======== STUDY MATERIAL ========
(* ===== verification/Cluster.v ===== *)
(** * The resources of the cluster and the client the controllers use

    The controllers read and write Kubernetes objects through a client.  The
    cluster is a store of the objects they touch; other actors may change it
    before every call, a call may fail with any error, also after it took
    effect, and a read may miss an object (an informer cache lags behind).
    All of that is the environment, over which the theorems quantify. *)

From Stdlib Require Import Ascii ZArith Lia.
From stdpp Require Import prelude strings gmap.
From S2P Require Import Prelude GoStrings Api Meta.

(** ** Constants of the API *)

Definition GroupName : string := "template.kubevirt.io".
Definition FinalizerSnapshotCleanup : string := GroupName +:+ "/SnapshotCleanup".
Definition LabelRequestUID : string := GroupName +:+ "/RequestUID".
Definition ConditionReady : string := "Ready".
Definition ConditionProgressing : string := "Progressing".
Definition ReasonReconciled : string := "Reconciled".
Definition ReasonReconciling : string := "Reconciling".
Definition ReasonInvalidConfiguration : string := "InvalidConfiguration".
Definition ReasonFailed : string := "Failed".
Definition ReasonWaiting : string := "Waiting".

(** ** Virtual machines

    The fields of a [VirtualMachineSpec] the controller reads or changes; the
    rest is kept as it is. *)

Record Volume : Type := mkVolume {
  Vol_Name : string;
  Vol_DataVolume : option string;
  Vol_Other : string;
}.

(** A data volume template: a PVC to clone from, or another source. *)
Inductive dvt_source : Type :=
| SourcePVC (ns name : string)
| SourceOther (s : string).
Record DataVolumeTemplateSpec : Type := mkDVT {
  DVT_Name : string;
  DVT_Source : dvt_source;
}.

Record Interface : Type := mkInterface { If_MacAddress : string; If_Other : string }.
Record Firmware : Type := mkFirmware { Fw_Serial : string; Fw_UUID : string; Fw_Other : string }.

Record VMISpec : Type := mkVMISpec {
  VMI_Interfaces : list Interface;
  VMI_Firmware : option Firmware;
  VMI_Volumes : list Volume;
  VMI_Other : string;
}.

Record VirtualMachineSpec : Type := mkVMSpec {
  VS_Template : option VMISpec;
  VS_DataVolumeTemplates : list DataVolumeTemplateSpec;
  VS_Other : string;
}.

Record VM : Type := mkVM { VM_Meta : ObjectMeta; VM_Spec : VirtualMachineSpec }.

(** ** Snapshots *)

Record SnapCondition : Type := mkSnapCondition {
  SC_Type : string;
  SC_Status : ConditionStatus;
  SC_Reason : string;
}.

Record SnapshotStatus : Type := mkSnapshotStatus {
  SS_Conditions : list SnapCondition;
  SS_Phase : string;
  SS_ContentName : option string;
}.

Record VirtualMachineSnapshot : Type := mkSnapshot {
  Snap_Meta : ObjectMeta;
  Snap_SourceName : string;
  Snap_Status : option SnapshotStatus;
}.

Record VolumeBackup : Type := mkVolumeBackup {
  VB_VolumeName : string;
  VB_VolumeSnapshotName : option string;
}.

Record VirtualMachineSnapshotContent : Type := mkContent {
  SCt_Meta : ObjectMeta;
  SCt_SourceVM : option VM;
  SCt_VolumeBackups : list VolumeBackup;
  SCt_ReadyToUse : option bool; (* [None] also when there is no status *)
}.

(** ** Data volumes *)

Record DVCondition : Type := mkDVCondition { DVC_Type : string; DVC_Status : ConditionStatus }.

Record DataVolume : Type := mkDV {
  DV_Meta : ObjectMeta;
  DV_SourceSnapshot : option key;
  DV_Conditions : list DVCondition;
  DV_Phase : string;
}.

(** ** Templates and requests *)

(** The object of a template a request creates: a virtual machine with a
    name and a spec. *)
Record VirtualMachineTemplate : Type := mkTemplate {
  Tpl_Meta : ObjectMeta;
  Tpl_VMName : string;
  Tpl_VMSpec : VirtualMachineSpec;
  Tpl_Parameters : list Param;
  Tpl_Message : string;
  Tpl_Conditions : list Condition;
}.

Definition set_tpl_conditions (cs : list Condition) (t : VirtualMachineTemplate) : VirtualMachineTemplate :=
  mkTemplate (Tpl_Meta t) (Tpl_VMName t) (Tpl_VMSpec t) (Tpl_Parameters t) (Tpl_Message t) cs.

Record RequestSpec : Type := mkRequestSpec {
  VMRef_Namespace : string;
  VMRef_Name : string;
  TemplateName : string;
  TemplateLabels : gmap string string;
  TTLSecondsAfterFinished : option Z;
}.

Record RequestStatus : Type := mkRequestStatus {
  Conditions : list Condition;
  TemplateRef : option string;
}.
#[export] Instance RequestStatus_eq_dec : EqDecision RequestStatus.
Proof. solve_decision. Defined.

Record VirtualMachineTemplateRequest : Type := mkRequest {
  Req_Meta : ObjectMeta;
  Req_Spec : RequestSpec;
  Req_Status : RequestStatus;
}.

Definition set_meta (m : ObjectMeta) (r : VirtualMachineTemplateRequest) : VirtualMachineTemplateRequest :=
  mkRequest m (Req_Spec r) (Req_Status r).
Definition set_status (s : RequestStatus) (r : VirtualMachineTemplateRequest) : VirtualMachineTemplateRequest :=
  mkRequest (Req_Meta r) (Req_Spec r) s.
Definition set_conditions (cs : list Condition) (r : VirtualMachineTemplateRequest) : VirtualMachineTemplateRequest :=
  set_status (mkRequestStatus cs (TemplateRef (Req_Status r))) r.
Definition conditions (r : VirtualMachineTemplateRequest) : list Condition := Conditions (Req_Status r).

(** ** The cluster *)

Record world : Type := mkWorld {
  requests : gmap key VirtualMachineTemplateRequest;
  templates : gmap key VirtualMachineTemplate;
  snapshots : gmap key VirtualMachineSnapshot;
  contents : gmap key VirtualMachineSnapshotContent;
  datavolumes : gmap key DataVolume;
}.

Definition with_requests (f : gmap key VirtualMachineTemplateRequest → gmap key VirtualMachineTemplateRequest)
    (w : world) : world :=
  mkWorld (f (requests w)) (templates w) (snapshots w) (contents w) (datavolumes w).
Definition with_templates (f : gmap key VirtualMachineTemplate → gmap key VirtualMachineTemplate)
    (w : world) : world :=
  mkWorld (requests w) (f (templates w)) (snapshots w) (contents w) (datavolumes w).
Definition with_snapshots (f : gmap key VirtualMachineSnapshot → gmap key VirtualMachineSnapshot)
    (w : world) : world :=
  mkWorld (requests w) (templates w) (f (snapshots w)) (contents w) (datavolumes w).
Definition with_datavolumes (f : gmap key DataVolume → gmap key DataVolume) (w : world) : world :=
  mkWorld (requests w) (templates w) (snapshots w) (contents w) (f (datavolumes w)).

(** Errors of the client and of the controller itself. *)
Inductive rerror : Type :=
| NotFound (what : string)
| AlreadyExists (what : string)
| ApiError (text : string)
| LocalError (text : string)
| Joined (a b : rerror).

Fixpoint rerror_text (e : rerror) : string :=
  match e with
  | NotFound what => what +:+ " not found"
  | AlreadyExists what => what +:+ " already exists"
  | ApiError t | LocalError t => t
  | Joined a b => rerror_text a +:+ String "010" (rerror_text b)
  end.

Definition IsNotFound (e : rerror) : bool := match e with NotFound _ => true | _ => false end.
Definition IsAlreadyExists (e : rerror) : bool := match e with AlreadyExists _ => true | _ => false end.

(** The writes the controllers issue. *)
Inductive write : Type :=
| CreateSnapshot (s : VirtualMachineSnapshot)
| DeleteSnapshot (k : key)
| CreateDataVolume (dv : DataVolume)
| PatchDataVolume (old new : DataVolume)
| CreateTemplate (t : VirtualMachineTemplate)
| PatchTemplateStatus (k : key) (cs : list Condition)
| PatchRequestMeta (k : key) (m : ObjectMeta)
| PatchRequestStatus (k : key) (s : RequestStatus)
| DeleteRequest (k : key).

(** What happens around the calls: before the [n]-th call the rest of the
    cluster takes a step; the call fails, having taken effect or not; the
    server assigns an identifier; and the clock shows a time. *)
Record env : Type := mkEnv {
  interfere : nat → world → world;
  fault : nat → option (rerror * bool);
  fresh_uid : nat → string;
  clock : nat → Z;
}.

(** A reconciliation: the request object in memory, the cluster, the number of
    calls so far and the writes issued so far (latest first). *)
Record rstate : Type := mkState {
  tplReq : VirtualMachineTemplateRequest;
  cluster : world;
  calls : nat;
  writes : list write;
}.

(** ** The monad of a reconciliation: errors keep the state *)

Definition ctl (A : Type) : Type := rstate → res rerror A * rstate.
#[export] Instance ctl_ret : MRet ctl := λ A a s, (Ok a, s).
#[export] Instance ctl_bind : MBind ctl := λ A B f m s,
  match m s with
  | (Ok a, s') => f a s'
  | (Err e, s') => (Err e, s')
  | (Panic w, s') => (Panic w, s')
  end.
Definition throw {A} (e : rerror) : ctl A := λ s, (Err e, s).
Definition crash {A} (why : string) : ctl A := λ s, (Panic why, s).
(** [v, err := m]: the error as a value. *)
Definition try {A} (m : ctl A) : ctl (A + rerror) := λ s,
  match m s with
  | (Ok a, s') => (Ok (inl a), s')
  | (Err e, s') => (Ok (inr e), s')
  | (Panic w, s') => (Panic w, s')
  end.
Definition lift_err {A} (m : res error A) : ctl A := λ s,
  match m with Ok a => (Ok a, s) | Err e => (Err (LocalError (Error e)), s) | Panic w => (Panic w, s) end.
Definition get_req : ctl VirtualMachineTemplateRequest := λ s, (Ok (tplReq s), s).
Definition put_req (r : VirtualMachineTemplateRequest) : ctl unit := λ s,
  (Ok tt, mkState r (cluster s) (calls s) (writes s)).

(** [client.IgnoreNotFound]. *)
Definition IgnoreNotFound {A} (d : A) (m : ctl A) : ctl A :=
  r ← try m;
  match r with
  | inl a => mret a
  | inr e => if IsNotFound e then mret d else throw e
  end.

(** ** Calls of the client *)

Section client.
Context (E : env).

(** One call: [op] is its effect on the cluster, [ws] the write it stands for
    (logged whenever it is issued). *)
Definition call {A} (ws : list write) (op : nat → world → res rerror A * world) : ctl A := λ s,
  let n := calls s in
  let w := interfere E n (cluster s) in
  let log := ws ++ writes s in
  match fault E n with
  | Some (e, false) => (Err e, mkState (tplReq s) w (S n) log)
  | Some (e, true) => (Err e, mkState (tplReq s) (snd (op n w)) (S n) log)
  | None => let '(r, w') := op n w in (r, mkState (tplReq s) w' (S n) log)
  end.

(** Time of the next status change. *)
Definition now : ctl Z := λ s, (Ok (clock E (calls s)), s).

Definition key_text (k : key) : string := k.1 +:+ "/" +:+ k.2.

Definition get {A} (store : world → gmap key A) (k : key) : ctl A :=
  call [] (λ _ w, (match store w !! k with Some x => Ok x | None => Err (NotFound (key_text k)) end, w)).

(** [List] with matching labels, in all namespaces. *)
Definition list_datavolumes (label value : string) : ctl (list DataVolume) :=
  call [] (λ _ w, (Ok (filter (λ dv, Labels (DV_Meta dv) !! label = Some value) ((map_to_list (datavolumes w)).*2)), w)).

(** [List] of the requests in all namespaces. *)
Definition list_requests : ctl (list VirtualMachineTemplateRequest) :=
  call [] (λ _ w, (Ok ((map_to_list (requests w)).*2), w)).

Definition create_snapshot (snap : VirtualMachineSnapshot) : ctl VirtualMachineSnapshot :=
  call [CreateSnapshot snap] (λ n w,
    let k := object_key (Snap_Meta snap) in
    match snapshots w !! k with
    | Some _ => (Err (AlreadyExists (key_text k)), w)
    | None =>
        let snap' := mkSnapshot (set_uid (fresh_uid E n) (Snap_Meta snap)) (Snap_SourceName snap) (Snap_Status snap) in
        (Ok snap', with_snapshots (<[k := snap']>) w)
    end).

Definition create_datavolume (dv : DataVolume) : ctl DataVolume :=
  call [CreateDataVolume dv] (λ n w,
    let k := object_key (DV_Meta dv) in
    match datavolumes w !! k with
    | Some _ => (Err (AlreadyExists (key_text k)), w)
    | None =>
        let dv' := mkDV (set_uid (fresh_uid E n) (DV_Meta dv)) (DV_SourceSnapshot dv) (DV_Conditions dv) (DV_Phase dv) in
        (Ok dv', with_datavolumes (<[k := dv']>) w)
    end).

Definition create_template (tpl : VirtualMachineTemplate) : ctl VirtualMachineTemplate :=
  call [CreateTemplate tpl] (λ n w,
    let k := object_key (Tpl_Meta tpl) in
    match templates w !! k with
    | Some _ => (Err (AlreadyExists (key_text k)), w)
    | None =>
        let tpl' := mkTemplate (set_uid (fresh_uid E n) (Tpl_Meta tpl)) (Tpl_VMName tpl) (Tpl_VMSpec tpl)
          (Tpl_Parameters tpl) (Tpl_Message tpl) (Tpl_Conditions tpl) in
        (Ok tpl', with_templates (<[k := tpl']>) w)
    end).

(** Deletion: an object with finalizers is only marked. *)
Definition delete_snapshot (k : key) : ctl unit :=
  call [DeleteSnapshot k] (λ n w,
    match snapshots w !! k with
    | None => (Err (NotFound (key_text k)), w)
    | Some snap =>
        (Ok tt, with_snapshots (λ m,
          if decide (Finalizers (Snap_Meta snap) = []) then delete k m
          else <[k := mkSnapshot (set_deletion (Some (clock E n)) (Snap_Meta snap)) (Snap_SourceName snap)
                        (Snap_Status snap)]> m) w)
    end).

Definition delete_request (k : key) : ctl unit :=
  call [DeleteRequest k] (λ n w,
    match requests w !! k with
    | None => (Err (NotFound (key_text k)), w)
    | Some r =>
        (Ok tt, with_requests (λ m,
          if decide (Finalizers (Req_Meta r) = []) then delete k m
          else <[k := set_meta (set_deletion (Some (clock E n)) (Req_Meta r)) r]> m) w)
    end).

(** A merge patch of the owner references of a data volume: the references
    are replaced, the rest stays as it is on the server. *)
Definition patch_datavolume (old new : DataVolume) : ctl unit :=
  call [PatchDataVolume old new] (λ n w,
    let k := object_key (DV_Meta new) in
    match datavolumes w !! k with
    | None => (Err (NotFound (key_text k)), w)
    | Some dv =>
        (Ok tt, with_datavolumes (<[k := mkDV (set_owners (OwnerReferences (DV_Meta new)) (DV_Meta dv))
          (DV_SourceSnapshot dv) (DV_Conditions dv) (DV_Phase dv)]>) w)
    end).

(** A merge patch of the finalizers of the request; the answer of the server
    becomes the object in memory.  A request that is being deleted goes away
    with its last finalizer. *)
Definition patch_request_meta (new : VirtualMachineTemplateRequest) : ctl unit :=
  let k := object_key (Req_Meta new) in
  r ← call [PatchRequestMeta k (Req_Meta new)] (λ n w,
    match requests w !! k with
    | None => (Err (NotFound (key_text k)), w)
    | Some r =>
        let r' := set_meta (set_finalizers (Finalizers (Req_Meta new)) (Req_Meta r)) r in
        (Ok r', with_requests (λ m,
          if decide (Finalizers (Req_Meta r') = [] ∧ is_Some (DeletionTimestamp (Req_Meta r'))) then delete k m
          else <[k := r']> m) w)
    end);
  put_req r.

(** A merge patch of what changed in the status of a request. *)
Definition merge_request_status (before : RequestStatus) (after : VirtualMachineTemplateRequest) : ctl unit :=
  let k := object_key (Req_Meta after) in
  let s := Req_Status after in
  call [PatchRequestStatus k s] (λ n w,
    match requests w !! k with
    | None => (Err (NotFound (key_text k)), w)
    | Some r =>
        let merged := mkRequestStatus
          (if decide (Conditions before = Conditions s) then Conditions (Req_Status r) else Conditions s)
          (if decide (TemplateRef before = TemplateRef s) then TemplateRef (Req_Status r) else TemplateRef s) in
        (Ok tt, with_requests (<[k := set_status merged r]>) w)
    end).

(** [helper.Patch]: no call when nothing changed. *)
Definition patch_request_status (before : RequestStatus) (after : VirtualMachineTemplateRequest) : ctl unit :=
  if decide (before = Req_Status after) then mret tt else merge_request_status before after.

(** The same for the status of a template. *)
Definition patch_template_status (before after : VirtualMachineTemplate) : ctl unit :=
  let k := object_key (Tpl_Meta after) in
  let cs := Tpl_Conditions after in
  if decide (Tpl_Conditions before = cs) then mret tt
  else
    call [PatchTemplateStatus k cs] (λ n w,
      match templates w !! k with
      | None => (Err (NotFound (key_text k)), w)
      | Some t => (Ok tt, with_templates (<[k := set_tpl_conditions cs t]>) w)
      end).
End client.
========
→ **ASSIGNED TASK**: Each line from the beginning of the entries to the line with "effect, and a" must be repeated exactly, with both end lines kept and no other lines given.

→ **EXERCISE OUTPUT**:
(* ===== verification/Cluster.v ===== *)
(** * The resources of the cluster and the client the controllers use

    The controllers read and write Kubernetes objects through a client.  The
    cluster is a store of the objects they touch; other actors may change it
    before every call, a call may fail with any error, also after it took
    effect, and a read may miss an object (an informer cache lags behind).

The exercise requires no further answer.